EXERCISE OBJECTIVE: After finding the line with "Raise (e : exn)." in the data below, set down exactly each line through the one with "sh Q) as Tsh.", inclusive, and stop there.

Stored items:
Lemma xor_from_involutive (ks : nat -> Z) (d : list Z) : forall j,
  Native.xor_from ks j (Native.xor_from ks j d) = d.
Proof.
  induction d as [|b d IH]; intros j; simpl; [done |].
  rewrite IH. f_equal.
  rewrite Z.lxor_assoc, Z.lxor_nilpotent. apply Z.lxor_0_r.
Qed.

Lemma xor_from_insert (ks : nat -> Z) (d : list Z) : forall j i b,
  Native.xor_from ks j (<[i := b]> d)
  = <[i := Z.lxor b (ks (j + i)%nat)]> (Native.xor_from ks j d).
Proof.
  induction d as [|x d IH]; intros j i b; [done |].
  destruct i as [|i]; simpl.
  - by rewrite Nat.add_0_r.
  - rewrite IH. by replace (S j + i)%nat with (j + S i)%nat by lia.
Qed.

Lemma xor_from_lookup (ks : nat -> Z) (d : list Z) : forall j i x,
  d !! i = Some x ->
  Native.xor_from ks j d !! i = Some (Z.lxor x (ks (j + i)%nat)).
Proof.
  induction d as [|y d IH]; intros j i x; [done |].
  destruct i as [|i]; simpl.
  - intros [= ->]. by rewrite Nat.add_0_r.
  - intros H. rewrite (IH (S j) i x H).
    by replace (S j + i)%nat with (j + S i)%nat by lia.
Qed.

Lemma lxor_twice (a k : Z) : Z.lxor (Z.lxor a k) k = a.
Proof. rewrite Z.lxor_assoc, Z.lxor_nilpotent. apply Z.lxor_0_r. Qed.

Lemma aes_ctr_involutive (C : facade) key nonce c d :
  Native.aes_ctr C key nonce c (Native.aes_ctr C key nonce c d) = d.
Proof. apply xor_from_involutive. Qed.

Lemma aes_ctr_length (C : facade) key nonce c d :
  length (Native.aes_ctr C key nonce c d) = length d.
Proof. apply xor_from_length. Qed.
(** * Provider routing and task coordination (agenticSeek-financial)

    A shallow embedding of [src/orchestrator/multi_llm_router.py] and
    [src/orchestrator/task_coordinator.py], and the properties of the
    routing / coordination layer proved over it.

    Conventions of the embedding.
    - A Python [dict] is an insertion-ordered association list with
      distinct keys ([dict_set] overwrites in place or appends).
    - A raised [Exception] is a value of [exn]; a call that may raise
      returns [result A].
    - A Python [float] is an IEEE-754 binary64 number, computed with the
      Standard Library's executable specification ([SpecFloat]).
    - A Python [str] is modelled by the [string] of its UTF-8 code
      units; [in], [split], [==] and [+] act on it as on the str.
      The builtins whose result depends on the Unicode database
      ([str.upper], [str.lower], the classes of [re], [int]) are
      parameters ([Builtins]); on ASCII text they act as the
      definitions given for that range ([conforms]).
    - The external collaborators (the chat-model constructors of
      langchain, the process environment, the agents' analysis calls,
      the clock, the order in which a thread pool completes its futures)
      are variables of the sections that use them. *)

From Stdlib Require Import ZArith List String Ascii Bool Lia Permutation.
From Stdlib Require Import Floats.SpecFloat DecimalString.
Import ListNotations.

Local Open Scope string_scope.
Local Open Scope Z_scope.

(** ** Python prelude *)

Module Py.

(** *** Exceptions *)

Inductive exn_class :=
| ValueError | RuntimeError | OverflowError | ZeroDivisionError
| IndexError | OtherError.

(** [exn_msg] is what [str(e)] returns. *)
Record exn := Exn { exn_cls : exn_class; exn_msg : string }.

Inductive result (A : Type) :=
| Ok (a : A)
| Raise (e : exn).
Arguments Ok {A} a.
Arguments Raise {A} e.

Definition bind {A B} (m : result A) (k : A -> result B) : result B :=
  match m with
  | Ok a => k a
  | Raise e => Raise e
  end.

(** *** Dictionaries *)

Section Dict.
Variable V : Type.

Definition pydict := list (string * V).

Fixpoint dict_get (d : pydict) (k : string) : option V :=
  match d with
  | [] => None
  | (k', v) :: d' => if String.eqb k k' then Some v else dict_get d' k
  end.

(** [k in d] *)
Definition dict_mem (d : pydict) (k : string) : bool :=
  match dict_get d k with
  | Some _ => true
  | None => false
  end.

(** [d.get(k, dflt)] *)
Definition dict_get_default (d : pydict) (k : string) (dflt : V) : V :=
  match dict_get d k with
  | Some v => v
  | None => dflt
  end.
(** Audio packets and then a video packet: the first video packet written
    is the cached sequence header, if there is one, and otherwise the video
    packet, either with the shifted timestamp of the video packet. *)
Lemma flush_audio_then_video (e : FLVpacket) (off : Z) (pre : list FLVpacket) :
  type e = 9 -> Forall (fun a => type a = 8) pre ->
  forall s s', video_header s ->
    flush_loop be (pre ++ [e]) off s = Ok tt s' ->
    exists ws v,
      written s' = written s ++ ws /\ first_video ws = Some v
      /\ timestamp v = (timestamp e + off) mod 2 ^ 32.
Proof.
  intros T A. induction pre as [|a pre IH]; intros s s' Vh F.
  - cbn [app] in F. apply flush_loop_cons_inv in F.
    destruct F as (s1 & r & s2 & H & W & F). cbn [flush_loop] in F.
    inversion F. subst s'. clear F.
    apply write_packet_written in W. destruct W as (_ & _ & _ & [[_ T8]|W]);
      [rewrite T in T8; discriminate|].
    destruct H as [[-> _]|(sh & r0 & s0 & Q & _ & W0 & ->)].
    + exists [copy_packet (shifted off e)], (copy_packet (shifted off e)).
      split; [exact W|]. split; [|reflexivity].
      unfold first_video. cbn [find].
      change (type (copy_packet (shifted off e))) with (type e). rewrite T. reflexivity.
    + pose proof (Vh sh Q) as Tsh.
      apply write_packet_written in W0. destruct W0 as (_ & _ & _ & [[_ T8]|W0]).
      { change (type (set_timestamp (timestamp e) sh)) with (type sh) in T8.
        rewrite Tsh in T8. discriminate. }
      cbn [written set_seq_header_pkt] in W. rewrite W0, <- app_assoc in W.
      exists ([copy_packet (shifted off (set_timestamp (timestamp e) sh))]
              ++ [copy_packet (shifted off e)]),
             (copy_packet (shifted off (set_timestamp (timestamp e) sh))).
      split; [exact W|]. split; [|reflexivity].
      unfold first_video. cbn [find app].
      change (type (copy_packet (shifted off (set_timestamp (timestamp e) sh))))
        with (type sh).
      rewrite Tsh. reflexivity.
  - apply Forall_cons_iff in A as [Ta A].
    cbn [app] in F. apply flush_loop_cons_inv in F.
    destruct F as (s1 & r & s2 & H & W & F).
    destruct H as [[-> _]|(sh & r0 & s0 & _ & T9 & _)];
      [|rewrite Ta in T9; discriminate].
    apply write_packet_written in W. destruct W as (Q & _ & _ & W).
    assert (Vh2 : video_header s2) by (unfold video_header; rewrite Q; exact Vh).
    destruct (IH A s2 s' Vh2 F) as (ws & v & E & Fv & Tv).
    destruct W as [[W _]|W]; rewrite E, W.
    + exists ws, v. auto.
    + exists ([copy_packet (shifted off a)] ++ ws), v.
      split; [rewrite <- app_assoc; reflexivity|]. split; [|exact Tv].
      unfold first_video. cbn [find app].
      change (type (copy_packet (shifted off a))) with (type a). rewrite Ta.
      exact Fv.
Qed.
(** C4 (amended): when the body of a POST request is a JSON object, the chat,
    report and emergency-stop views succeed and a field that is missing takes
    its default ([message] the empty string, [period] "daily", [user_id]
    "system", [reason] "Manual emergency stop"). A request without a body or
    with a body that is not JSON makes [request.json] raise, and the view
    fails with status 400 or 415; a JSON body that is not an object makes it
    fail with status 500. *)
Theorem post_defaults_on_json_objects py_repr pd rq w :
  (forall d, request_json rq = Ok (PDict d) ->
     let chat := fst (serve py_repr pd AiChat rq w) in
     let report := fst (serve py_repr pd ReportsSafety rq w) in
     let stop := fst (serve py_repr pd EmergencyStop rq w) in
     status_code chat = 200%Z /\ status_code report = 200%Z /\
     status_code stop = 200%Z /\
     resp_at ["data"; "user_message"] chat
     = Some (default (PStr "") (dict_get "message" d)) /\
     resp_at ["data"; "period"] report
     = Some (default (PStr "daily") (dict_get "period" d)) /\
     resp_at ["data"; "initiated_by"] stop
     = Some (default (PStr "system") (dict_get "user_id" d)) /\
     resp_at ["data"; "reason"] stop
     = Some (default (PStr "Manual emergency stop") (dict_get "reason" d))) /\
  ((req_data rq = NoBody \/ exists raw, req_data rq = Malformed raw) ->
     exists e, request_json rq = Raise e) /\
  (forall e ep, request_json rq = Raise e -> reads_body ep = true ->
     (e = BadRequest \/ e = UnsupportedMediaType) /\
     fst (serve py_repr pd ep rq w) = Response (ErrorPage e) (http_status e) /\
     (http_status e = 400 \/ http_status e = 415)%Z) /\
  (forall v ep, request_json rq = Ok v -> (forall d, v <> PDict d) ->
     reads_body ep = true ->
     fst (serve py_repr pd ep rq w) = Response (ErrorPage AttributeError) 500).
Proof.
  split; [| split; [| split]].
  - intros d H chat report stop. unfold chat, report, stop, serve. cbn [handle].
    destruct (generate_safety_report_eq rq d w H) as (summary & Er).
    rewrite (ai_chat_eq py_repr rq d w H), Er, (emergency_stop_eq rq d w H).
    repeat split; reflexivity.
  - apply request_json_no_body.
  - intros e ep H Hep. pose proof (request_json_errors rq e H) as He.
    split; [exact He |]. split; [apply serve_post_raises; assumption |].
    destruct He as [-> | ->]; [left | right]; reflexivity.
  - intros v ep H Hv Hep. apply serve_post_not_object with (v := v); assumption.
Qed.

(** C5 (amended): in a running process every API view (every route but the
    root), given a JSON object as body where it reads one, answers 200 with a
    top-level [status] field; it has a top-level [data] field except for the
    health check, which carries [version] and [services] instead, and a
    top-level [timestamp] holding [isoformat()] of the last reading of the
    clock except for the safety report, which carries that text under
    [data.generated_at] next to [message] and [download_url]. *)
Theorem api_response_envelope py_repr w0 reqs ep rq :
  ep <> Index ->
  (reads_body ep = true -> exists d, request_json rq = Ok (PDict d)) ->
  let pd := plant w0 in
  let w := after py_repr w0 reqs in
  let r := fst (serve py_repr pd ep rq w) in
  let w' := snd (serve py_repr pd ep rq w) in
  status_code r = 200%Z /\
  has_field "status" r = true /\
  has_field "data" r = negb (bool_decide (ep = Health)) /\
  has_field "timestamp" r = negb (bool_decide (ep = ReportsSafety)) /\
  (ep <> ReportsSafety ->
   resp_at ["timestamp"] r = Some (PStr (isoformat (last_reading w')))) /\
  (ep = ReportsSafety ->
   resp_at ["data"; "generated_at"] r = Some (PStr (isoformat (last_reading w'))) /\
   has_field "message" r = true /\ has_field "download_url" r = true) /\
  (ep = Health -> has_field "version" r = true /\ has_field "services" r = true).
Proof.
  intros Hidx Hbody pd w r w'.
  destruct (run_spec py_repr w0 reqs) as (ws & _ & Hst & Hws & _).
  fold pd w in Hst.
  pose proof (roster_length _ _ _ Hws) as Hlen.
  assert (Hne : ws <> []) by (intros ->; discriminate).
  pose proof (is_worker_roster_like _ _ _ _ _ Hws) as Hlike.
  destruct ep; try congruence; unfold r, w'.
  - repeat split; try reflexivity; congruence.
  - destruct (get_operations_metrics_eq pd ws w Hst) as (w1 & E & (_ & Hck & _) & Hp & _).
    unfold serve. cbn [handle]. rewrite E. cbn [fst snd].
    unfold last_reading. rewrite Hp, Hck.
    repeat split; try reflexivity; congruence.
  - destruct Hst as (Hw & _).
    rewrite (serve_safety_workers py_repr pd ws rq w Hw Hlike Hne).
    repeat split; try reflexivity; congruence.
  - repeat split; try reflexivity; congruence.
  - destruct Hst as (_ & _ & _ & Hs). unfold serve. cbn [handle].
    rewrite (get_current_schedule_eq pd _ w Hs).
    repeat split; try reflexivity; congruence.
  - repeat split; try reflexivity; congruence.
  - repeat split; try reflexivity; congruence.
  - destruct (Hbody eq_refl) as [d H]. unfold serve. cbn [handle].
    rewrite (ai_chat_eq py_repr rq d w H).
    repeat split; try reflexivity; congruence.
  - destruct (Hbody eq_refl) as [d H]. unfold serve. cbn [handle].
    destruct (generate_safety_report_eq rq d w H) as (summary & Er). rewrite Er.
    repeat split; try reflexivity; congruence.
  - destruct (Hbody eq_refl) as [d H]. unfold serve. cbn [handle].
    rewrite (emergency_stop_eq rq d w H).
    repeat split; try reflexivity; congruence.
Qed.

EXPECTED OUTPUT:
| Raise (e : exn).
Arguments Ok {A} a.
Arguments Raise {A} e.

Definition bind {A B} (m : result A) (k : A -> result B) : result B :=
  match m with
  | Ok a => k a
  | Raise e => Raise e
  end.

(** *** Dictionaries *)

Section Dict.
Variable V : Type.

Definition pydict := list (string * V).

Fixpoint dict_get (d : pydict) (k : string) : option V :=
  match d with
  | [] => None
  | (k', v) :: d' => if String.eqb k k' then Some v else dict_get d' k
  end.

(** [k in d] *)
Definition dict_mem (d : pydict) (k : string) : bool :=
  match dict_get d k with
  | Some _ => true
  | None => false
  end.

(** [d.get(k, dflt)] *)
Definition dict_get_default (d : pydict) (k : string) (dflt : V) : V :=
  match dict_get d k with
  | Some v => v
  | None => dflt
  end.
(** Audio packets and then a video packet: the first video packet written
    is the cached sequence header, if there is one, and otherwise the video
    packet, either with the shifted timestamp of the video packet. *)
Lemma flush_audio_then_video (e : FLVpacket) (off : Z) (pre : list FLVpacket) :
  type e = 9 -> Forall (fun a => type a = 8) pre ->
  forall s s', video_header s ->
    flush_loop be (pre ++ [e]) off s = Ok tt s' ->
    exists ws v,
      written s' = written s ++ ws /\ first_video ws = Some v
      /\ timestamp v = (timestamp e + off) mod 2 ^ 32.
Proof.
  intros T A. induction pre as [|a pre IH]; intros s s' Vh F.
  - cbn [app] in F. apply flush_loop_cons_inv in F.
    destruct F as (s1 & r & s2 & H & W & F). cbn [flush_loop] in F.
    inversion F. subst s'. clear F.
    apply write_packet_written in W. destruct W as (_ & _ & _ & [[_ T8]|W]);
      [rewrite T in T8; discriminate|].
    destruct H as [[-> _]|(sh & r0 & s0 & Q & _ & W0 & ->)].
    + exists [copy_packet (shifted off e)], (copy_packet (shifted off e)).
      split; [exact W|]. split; [|reflexivity].
      unfold first_video. cbn [find].
      change (type (copy_packet (shifted off e))) with (type e). rewrite T. reflexivity.
    + pose proof (Vh sh Q) as Tsh.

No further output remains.